▶ **Problem**
What is the number of lines below that hold "replace"? Answer with that number only.

[Saved entries]
Lemma work_cases k s q :
  inv (Sys s q) → answers_ok k s →
  (∃ b, mem_buf s = Live b ∧ mp_work k s = Ok (tt, sampled k b s, work_trace s) ∧
     mem_buf_ptr s < capacity) ∨
  (mem_buf_ptr s = capacity ∧ mp_work k s = Fault OutOfBounds).
Proof.
  intros [Hwf (b & Hb & Hlen) (n & Hptr & Hn) _] Hk. cbn in Hwf, Hb, Hlen, Hptr.
  change (capacity / 4) with 16384 in Hn. change capacity with 65536 in *.
  destruct (decide (n = 16384)) as [->|Hne].
  - right. split; [lia|]. eapply work_full; [done|done|done|lia].
  - left. exists b. split; [done|]. split; [|lia].
    apply work_ok; try done; try lia. rewrite Hlen. vm_compute. discriminate.
Qed.

Lemma sampled_inv k b s q :
  inv (Sys s q) → mem_buf s = Live b → mem_buf_ptr s < capacity → entries s ≠ [] →
  inv (after (sampled k b s) false (work_trace s)).
Proof.
  intros [Hwf (b' & Hb & Hlen) (n & Hptr & Hn) _] Hb' Hlt Hne. cbn in Hwf, Hb, Hlen, Hptr.
  change (capacity / 4) with 16384 in Hn. change capacity with 65536 in *.
  split; cbn [module_state after].
  - exact Hwf.
  - eexists. split; [reflexivity|]. rewrite length_inserts.
    assert (b' = b) as -> by congruence. exact Hlen.
  - exists (n + 1). change (capacity / 4) with 16384. cbn. lia.
  - symmetry. apply bool_decide_true. exact Hne.
Qed.

Lemma serial_inv x y :
  inv x → serial x y → inv y.
Proof.
  intros Hi Hs. inv Hs.
  - by destruct Hi.
  - destruct Hi as [? (b0 & Hb0 & Hl) ? ?]. split; try done. exists b'. split; [done|].
    cbn in Hb0. congruence.
  - by eapply mp_write_inv.
  - assert (Hne : entries s ≠ []).
    { pose proof (inv_pending _ Hi) as Hp. symmetry in Hp. by apply bool_decide_eq_true in Hp. }
    destruct (work_cases k s true Hi) as [(b & Hb & Heq & Hlt)|[_ Heq]];
      [done| |].
    + rename select (mp_work k s = Ok (tt, s', t)) into Hw.
      rewrite Heq in Hw. injection Hw as <- <-. by eapply sampled_inv.
    + rename select (mp_work k s = Ok (tt, s', t)) into Hw. by rewrite Heq in Hw.
Qed.
(** Words stored after a first run, as the program sees them. *)
Lemma mapped_inserts n ws :
  (n + length ws ≤ ring_words)%nat →
  mapped (list_inserts n ws after_run) =
  cleared n (mapped ws ++ replicate (ring_words - (n + length ws)) (-1) ++
             replicate (all_words - ring_words) 0).
Proof.
  clear Hring Hall Hrecords. intros Hn. unfold after_run. rewrite uint64_cleared, fmap_replicate. change (uint64 0) with 0.
  replace ring_words with (n + (length ws + (ring_words - (n + length ws))))%nat at 1 by lia.
  rewrite !replicate_add, <-!app_assoc.
  replace n with (length (replicate n (2 ^ 64 - 1)%Z) + 0)%nat at 1
    by (rewrite length_replicate; lia).
  rewrite list_inserts_app_r, list_inserts_0_r by (by rewrite length_replicate).
  unfold mapped, cleared. by rewrite !fmap_app, !fmap_replicate.
Qed.

Lemma mapped_second n1 recs :
  Z.of_nat (n1 + length recs) ≤ 12000 → Forall (λ r, length r = 4%nat) recs →
  mapped (list_inserts (4 * n1) (concat recs) after_run) = second_log n1 (mapped <$> recs).
Proof.
  intros Hn Hrecs.
  assert (Hlen : length (concat recs) = (4 * length recs)%nat).
  { clear Hn. induction Hrecs as [|r recs Hr _ IH]; [done|]. cbn [concat length].
    rewrite length_app. lia. }
  rewrite mapped_inserts by lia. unfold second_log, mapped. rewrite mapped_concat, length_fmap, Hlen.
  by replace (4 * n1 + 4 * length recs)%nat with (4 * (n1 + length recs))%nat by lia.
Qed.
(* ===== verification/QueueProgress.v ===== *)
(** * MP4: every call on a shared queue comes to its end (src/MP4/queue.c)

    Threads that run programs of pushes and pulls on one bounded queue.
    [QueueThreads] shows that they are safe; here a run of producers and
    consumers ends after a bounded number of actions, with every program
    finished, whatever the scheduler does and whichever waits are interrupted
    by spurious wake-ups. *)
From stdpp Require Import prelude gmap list_tactics.
From S2P Require Import Prelude CInt Queue QueueThreads.
Open Scope Z_scope.

(** ** Programs *)

(** The threads of [QueueThreads] and what each of them has still to call. *)
Record psys : Type := PSys { core : sys; todo : list (list op) }.

(** An action of one thread: a call, a wait, or the rest of a call. *)
Inductive act : psys → psys → Prop :=
  | act_call_push s ts ps rs P i d os a s' t :
      P !! i = Some (Push d :: os) → ts !! i = Some Idle →
      nodes s !! a = None → new_node (Some a) d s = Ok (a, s', t) →
      act (PSys (Sys s ts ps rs) P)
          (PSys (Sys s' (<[i := Ready (CPush d a)]> ts) ps rs) (<[i := os]> P))
  | act_call_pull s ts ps rs P i os :
      P !! i = Some (Pull :: os) → ts !! i = Some Idle →
      act (PSys (Sys s ts ps rs) P)
          (PSys (Sys s (<[i := Ready CPull]> ts) ps rs) (<[i := os]> P))
  | act_wait s ts ps rs P i c :
      ts !! i = Some (Ready c) → waits c s = true →
      act (PSys (Sys s ts ps rs) P) (PSys (Sys s (<[i := Waiting c]> ts) ps rs) P)
  | act_push s ts ps rs P i d a s' t :
      ts !! i = Some (Ready (CPush d a)) → waits (CPush d a) s = false →
      enqueue a s = Ok (tt, s', t) →
      act (PSys (Sys s ts ps rs) P) (PSys (Sys s' (signal t (<[i := Idle]> ts)) (ps ++ [d]) rs) P)
  | act_pull s ts ps rs P i d s' t :
      ts !! i = Some (Ready CPull) → waits CPull s = false → dequeue s = Ok (d, s', t) →
      act (PSys (Sys s ts ps rs) P) (PSys (Sys s' (signal t (<[i := Idle]> ts)) ps (rs ++ [d])) P).

(** A run of [a] actions and [t] spurious wake-ups. *)
Inductive run : nat → nat → psys → psys → Prop :=
  | run_refl x : run 0 0 x x
  | run_act a t x y z : run a t x y → act y z → run (S a) t x z
  | run_spurious a t x s ts ps rs P i c :
      run a t x (PSys (Sys s ts ps rs) P) → ts !! i = Some (Waiting c) →
      run a (S t) x (PSys (Sys s (<[i := Ready c]> ts) ps rs) P).

Definition pstart (max : Z) (progs : list (list op)) : psys :=
  PSys (start max (length progs)) progs.

Lemma act_step x y : act x y → step (core x) (core y).
Proof. by intros []; cbn [core]; econstructor. Qed.

Lemma run_steps a t x y : run a t x y → rtc step (core x) (core y).
Proof.
  induction 1 as [x|a t x y z _ IH Ha|a t x s ts ps rs P i c _ IH Hi]; [done|..];
    (eapply rtc_r; [exact IH|]); [by apply act_step|by eapply step_spurious].
Qed.

(** ** Sums over the threads *)

Section sums.
Context {A : Type}.

Lemma sum_insert (f : A → nat) (l : list A) i x x' :
  l !! i = Some x →
  (sum_list_with f (<[i := x']> l) + f x = sum_list_with f l + f x')%nat.
Proof.
  intros Hi. rewrite insert_take_drop by (by eapply lookup_lt_Some).
  rewrite <-(take_drop_middle l i x Hi) at 3. rewrite !sum_list_with_app.
  cbn [sum_list_with]. lia.
Qed.

Lemma concat_insert {B} (f : A → list B) (l : list A) i x x' :
  l !! i = Some x → concat (f <$> <[i := x']> l) ++ f x ≡ₚ f x' ++ concat (f <$> l).
Proof.
  intros Hi. rewrite insert_take_drop by (by eapply lookup_lt_Some).
  rewrite <-(take_drop_middle l i x Hi) at 3. rewrite !fmap_app, !concat_app.
  cbn [fmap list_fmap concat]. solve_Permutation.
Qed.

Lemma sum_zero (f : A → nat) (l : list A) :
  (∀ i x, l !! i = Some x → f x = 0%nat) → sum_list_with f l = 0%nat.
Proof.
  induction l as [|x l IH]; intros Hf; [done|]. cbn [sum_list_with].
  rewrite (Hf 0%nat x eq_refl), IH; [done|]. intros i. apply (Hf (S i)).
Qed.

Lemma sum_lookup (f : A → nat) (l : list A) i x :
  l !! i = Some x → (f x ≤ sum_list_with f l)%nat.
Proof.
  revert i. induction l as [|y l IH]; intros [|i]; try done; cbn [sum_list_with].
  - intros [= ->]. lia.
  - intros Hi%IH. lia.
Qed.
Lemma stream_carries_messages_witness :
  (∃ bs lw' lr', send_all 1065353216 0 ex_messages (Socket [] [] (ex_answers 60)) =
      Some (Socket [] ([] ++ bs) lw') ∧
    receive_all (server_frame 2) (length ex_messages) (Socket (bs ++ [7]) [] (ex_answers 60)) =
      Some (Some <$> ex_messages, Socket [7] [] lr') ∧
    (end_mark ∉ ex_messages → ∃ lr2,
       receive_all (client_frame 2) (length ex_messages) (Socket (bs ++ [7]) [] (ex_answers 60)) =
         Some (Some <$> ex_messages, Socket [7] [] lr2))) ∧
  (∀ next l, length next = (8 * 2)%nat → ready (8 + 8 * 2) l →
     ∃ l', client_frame 2 (Socket (encode 1065353216 0 end_mark ++ next ++ [7]) [] l) =
       Some (Some (Data (-1) (Some (doubles_of 2 next))), Socket [7] [] l')).
Proof.
  apply (stream_carries_messages 2 ltac:(lia) 1065353216 0 ex_messages [] [] (ex_answers 60)
           [7] [] (ex_answers 60)).
  - unfold ex_messages. repeat (apply Forall_cons; split).
    + split; vm_compute; [discriminate|reflexivity].
    + split; [split; vm_compute; [discriminate|reflexivity]|].
      split; [reflexivity|]. split; [reflexivity|].
      repeat (apply Forall_cons; split; [split; vm_compute; [discriminate|reflexivity]|]).
      apply Forall_nil. exact I.
    + exact I.
    + reflexivity.
    + apply Forall_nil. exact I.
  - apply ex_answers_ready. vm_compute. lia.
  - apply ex_answers_ready. vm_compute. lia.
Defined.
Lemma client_frame_fading d out l r s' :
  fading l = true → client_frame JOB_SIZE (Socket d out l) = Some (r, s') →
  ∃ k, inbox s' = drop k d ∧ frame_reads (forallb works l) k d r.
Proof.
  intros Hl. unfold client_frame, get_msg_type, get_jobid.
  destruct (get_single_value _) as [[t s1]|] eqn:E1; [|done]. cbn [mbind option_bind].
  apply get_value_fading in E1 as (k & l1 & Hk & -> & [(-> & Ht & Hl1 & Hw1)|(Hk4 & -> & Hl1 & Hw)]); [| |done].
  - pose proof (length_drop d 4) as Hd4.
    assert (Hread : ∀ k s, inbox s = drop k (drop 4 d) → frame_reads (forallb works l) (4 + k) d r →
      s = s' → ∃ k, inbox s' = drop k d ∧ frame_reads (forallb works l) k d r).
    { intros k s Hs Hr <-. exists (4 + k)%nat. by rewrite Hs, drop_drop. }
    pose proof (λ k, frame_reads_body (forallb works l) k d r t) as Hbody.
    destruct (decide (t = -1)) as [->|Hn1]; [|destruct (decide (t = 0)) as [->|Hn0]].
    + intros HR. apply read_state_fading in HR as (k & Hk' & Hi & -> & Hk16 & Hw16); [|done].
      eapply (Hread k s'); [done| |done]. apply Hbody; [lia|done| |rewrite type_size_state; lia|].
      * unfold last_body. rewrite (decide_True (P := -1 = -1)) by done. by rewrite length_take_le by done.
      * intros Hw. by rewrite Hw16 by auto.
    + destruct (get_single_value _) as [[id s2]|] eqn:E2; [|done]. cbn [mbind option_bind].
      destruct (read_payload JOB_SIZE s2) as [[buffer s3]|] eqn:E3; [|done]. intros [= <- <-].
      apply get_value_fading in E2
        as (k2 & l2 & Hk2 & -> & [(-> & Hid & Hl2 & Hw2)|(Hk4 & -> & Hl2 & Hw)]); [| |done].
      * apply read_payload_fading in E3 as (k3 & Hk3 & Hi & -> & Hle & Hw3); [|done].
        rewrite length_drop in Hk3. eapply (Hread (4 + k3)%nat s3); [by rewrite Hi, !drop_drop| |done].
        apply Hbody; [lia|done| |rewrite type_size_data; lia|].
        -- unfold last_body. rewrite decide_False, decide_True by done.
           rewrite decide_False by (rewrite length_take_le; lia).
           rewrite take_take, Nat.min_l by lia. rewrite skipn_firstn_comm.
           replace (4 + k3 - 4)%nat with k3 by lia. by rewrite Hid.
        -- intros Hw. rewrite Hw3 by auto. rewrite type_size_data. lia.
      * apply read_payload_gone in E3 as [-> Hi]; [|done].
        eapply (Hread k2 s3); [done| |done]. apply Hbody; [lia|done| |rewrite type_size_data; lia|].
        -- unfold last_body. rewrite decide_False, decide_True by done.
           by rewrite decide_True by (rewrite length_take_le; lia).
        -- intros Hh. specialize (Hw1 Hh). congruence.
    + intros H. assert (Hr : r = (if decide (t = 2) then Some Rebalance else None) ∧
        s' = Socket (drop 4 d) out l1) by (case_decide; by injection H as <- <-).
      destruct Hr as [Hr ->]. eapply (Hread 0%nat (Socket (drop 4 d) out l1)); [done| |done].
      assert (Hts : type_size t = 4%nat) by (unfold type_size; by rewrite !decide_False by done).
      apply Hbody; [lia|done| |lia|lia].
      unfold last_body. by rewrite !(decide_False (P := t = _)) by done.
  - rewrite !decide_False by lia. intros [= <- <-]. exists k. split; [done|].
    unfold frame_reads, last_frame, frame_size. rewrite length_take_le by done.
    rewrite !decide_True by done. split_and!; [done|done|lia|]. by rewrite Hw.
Qed.

(** *** Encoded messages *)

Lemma value_head v x :
  is_sint 32 v → int32 (be_val (take 4 (value_image v ++ x))) = v ∧
    drop 4 (value_image v ++ x) = x ∧ ¬ (length (value_image v ++ x) < 4)%nat.
Proof.
  intros Hv. pose proof (value_image_length v) as Hl. split_and!.
  - rewrite take_app_length' by done. unfold value_image.
    by rewrite be_val_wrap, int32_uint32, int32_small.
  - by rewrite drop_app_length'.
  - rewrite length_app. lia.
Qed.

Lemma last_frame_value v x : is_sint 32 v → last_frame (value_image v ++ x) = last_body v x.
Proof.
  intros Hv. destruct (value_head v x Hv) as (H1 & H2 & H3). unfold last_frame.
  by rewrite decide_False, H1, H2.
Qed.

Lemma last_body_data id x :
  is_sint 32 id → last_body 0 (value_image id ++ x) = Some (Data id (Some (zero_padded x))).
Proof.
  intros Hv. destruct (value_head id x Hv) as (H1 & H2 & H3). unfold last_body.
  rewrite decide_False, decide_True by done. by rewrite decide_False, H1, H2.
Qed.

(** What the client's reader ignores. *)
Definition ignored (r : option message) : Prop :=
  match r with None => True | Some (Data id (Some _)) => id < 0 | _ => False end.

Lemma last_frame_short d : (length d < 4)%nat → ignored (last_frame d).
Proof. intros Hd. unfold last_frame. by rewrite decide_True. Qed.

(** A cut between the type of a message and its end. *)
Lemma take_value i v x :
  (4 ≤ i)%nat → take i (value_image v ++ x) = value_image v ++ take (i - 4) x.
Proof.
  intros Hi. rewrite take_app, value_image_length. rewrite take_ge; [done|].
  rewrite value_image_length. lia.
Qed.

Lemma ignored_end_mark throttle cpu i rest :
  ignored (last_frame (take i (encode throttle cpu end_mark ++ rest))).
Proof.
  unfold end_mark. cbn [encode]. rewrite <-app_assoc. destruct (decide (i < 4)%nat).
  { apply last_frame_short. rewrite length_take. lia. }
  rewrite take_value, last_frame_value by (done || lia). destruct (decide (i - 4 < 4)%nat).
  - unfold last_body. rewrite decide_False, decide_True by done.
    rewrite decide_True by (rewrite length_take; lia). cbn. lia.
  - rewrite take_value, last_body_data by (done || lia). cbn. lia.
Qed.

(** A message of which at least a byte is missing is ignored, or it is a job
    with a payload filled up with zeros. *)
Lemma last_frame_cut throttle cpu m i :
  valid m → (i < length (encode throttle cpu m))%nat →
  ignored (last_frame (take i (encode throttle cpu m))) ∨
  ∃ id p k, m = Data id (Some p) ∧ (k < 8 * JOB_SIZE)%nat ∧
    last_frame (take i (encode throttle cpu m)) =
    Some (Data id (Some (zero_padded (take k (doubles_image p))))).
Proof.
  intros Hm Hi. destruct (decide (i < 4)%nat).
  { left. apply last_frame_short. rewrite length_take. lia. }
  destruct m as [id [p|]|k|].
  - destruct Hm as (Hid & Hj & Hl & Hp). cbn [encode] in *.
    rewrite !length_app, !value_image_length, doubles_image_length in Hi.
    rewrite take_value, last_frame_value by (done || lia). destruct (decide (i - 4 < 4)%nat).
    + left. unfold last_body. rewrite decide_False, decide_True by done.
      rewrite decide_True by (rewrite length_take; lia). cbn. lia.
    + right. rewrite take_value, last_body_data by (done || lia).
      exists id, p, (i - 4 - 4)%nat. split_and!; [done|lia|done].
  - cbn in Hm. subst id. left. rewrite <-(app_nil_r (encode _ _ _)). apply ignored_end_mark.
  - cbn [encode] in *. rewrite length_app, value_image_length, state_image_length in Hi. left.
    rewrite take_value, last_frame_value by (done || lia). unfold last_body.
    rewrite decide_True by done. by rewrite decide_True by (rewrite length_take; lia).
  - exfalso. cbn [encode] in Hi. rewrite value_image_length in Hi. lia.
Qed.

▶ **Answer**
4